Regarding the adverse effects on the environment water, soil and air contamination from leaching, runoff, and spray drift, as well as the detrimental effects on wildlife, fish, plants, and other non-target organisms , many of these effects depend on the toxicity of the pesticide, the measures taken during its application, the dosage applied, the adsorption on soil colloids, the weather conditions prevailing after application, and how long the pesticide persists in the environment.
Therefore, the risk assessment of the impact of pesticides either on human health or on the environment is not an easy and particularly accurate process because of differences in the periods and levels of exposure, the types of pesticides used regarding toxicity and persistence , and the environmental characteristics of the areas where pesticides are usually applied. Also, the number of the criteria used and the method of their implementation to assess the adverse effects of pesticides on human health could affect risk assessment and would possibly affect the characterization of the already approved pesticides and the approval of the new compounds in the near future.
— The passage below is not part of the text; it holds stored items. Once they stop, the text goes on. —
(* ===== verification/Start.v ===== *)
(** * Initialisation of the devices and their interrupts (main.c, console.c, uart.c, ide.c)

    The part of main that programs interrupts: picinit, ioapicinit, consoleinit,
    uartinit, ideinit and timerinit, in main's order.  Locks and device-switch entries
    are set elsewhere; ideinit's probe of the drives is that of Ide.v. *)

From S2P Require Import Prelude.
From S2P Require Import Params.
From S2P Require Import CString.
From S2P Require Import Trap.
From S2P Require Import Ports.
From S2P Require Import Ide.
From S2P Require Import IdeProps.
From S2P Require Import Console.
From S2P Require Import Intr.
From S2P Require Import IntrProps.

Module Start.
Section Start.
Context {D : Type} `{!Ports D, !StringPorts D, !Mmio D}.
(** Set by mp.c: is this a multiprocessor, the I/O APIC's id, and the number of
    processors. *)
Context (ismp : bool) (ioapicid ncpu : Z).
(** The bound on polling the disk. *)
Context (fuel : nat).

Definition irq_enable (irq cpu : Z) : M (ictl D) unit := Pic.picenable irq ;; Ioapic.ioapicenable ismp irq cpu.

Definition consoleinit : M (ictl D) unit := irq_enable IRQ_KBD 0.

Fixpoint announce (s : list Z) : M D unit :=
  match s with
  | [] => ret tt
  | c :: s => uartputc true c ;; announce s
  end.

(** The result is the new value of [uart]; the string is xv6... and a newline. *)
Definition uartinit : M (ictl D) bool :=
  let! u := dev uart_setup in
  if negb u then ret false
  else irq_enable IRQ_COM1 0 ;; dev (announce [120; 118; 54; 46; 46; 46; 10]) ;; ret true.

(** The IDE driver's state and the controllers' share the device. *)
Definition on_ide {A} (m : M (ide D) A) : M (ictl D * ide D) A :=
  zoom (fun s => let '(i, e) := s in MkIde (id_buf e) (idequeue e) (havedisk1 e) (id_woken e) (ic_dev i))
    (fun e' s => (set_dev (id_dev e') (fst s), e')) m.
Definition on_ictl {A} (m : M (ictl D) A) : M (ictl D * ide D) A := zoom fst (fun i s => (i, snd s)) m.

Definition ideinit : M (ictl D * ide D) unit :=
  on_ictl (irq_enable IRQ_IDE (ncpu - 1)) ;; on_ide (Ide.ideinit fuel).

(** The result tells whether there is a serial port. *)
Definition devinit : M (ictl D * ide D) bool :=
  on_ictl Pic.picinit ;;
  on_ictl (Ioapic.ioapicinit ismp ioapicid) ;;
  on_ictl consoleinit ;;
  let! u := on_ictl uartinit in
  ideinit ;;
  (if negb ismp then on_ictl Pic.timerinit else ret tt) ;;
  ret u.

End Start.
End Start.

(** * Which interrupts reach which processor after main's initialisation *)

Import Start.

(** The interrupt controllers are separate devices: reading a port changes neither,
    writing one does not change the I/O APIC, and its registers are not the 8259A's. *)
Class Board (D : Type) `{!Ports D, !StringPorts D, !Mmio D, !PicDev D, !IoApicDev D, !AtaController D} : Type := {
  bd_in port d : let d' := snd (inb port d) in master d' = master d /\ slave d' = slave d /\ io_reg d' = io_reg d;
  bd_out port v d : io_reg (outb port v d) = io_reg d;
  bd_wr a v d : let d' := wr32 a v d in master d' = master d /\ slave d' = slave d;
  bd_rd a d : let d' := snd (rd32 a d) in master d' = master d /\ slave d' = slave d
}.

Section Props.
Context {D : Type} `{BD : Board D}.
Context (ismp : bool) (ioapicid ncpu : Z) (fuel : nat).

(** What the routing depends on. *)
Definition same_irqs (d d' : D) : Prop := master d' = master d /\ slave d' = slave d /\ io_reg d' = io_reg d.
Thus, new tools or techniques with greater reliability than those already existing are needed to predict the potential hazards of pesticides and thus contribute to reduction of the adverse effects on human health and the environment. On the other hand, the implementation of alternative cropping systems that are less dependent on pesticides, the development of new pesticides with novel modes of action and improved safety profiles, and the improvement of the already used pesticide formulations towards safer formulations e.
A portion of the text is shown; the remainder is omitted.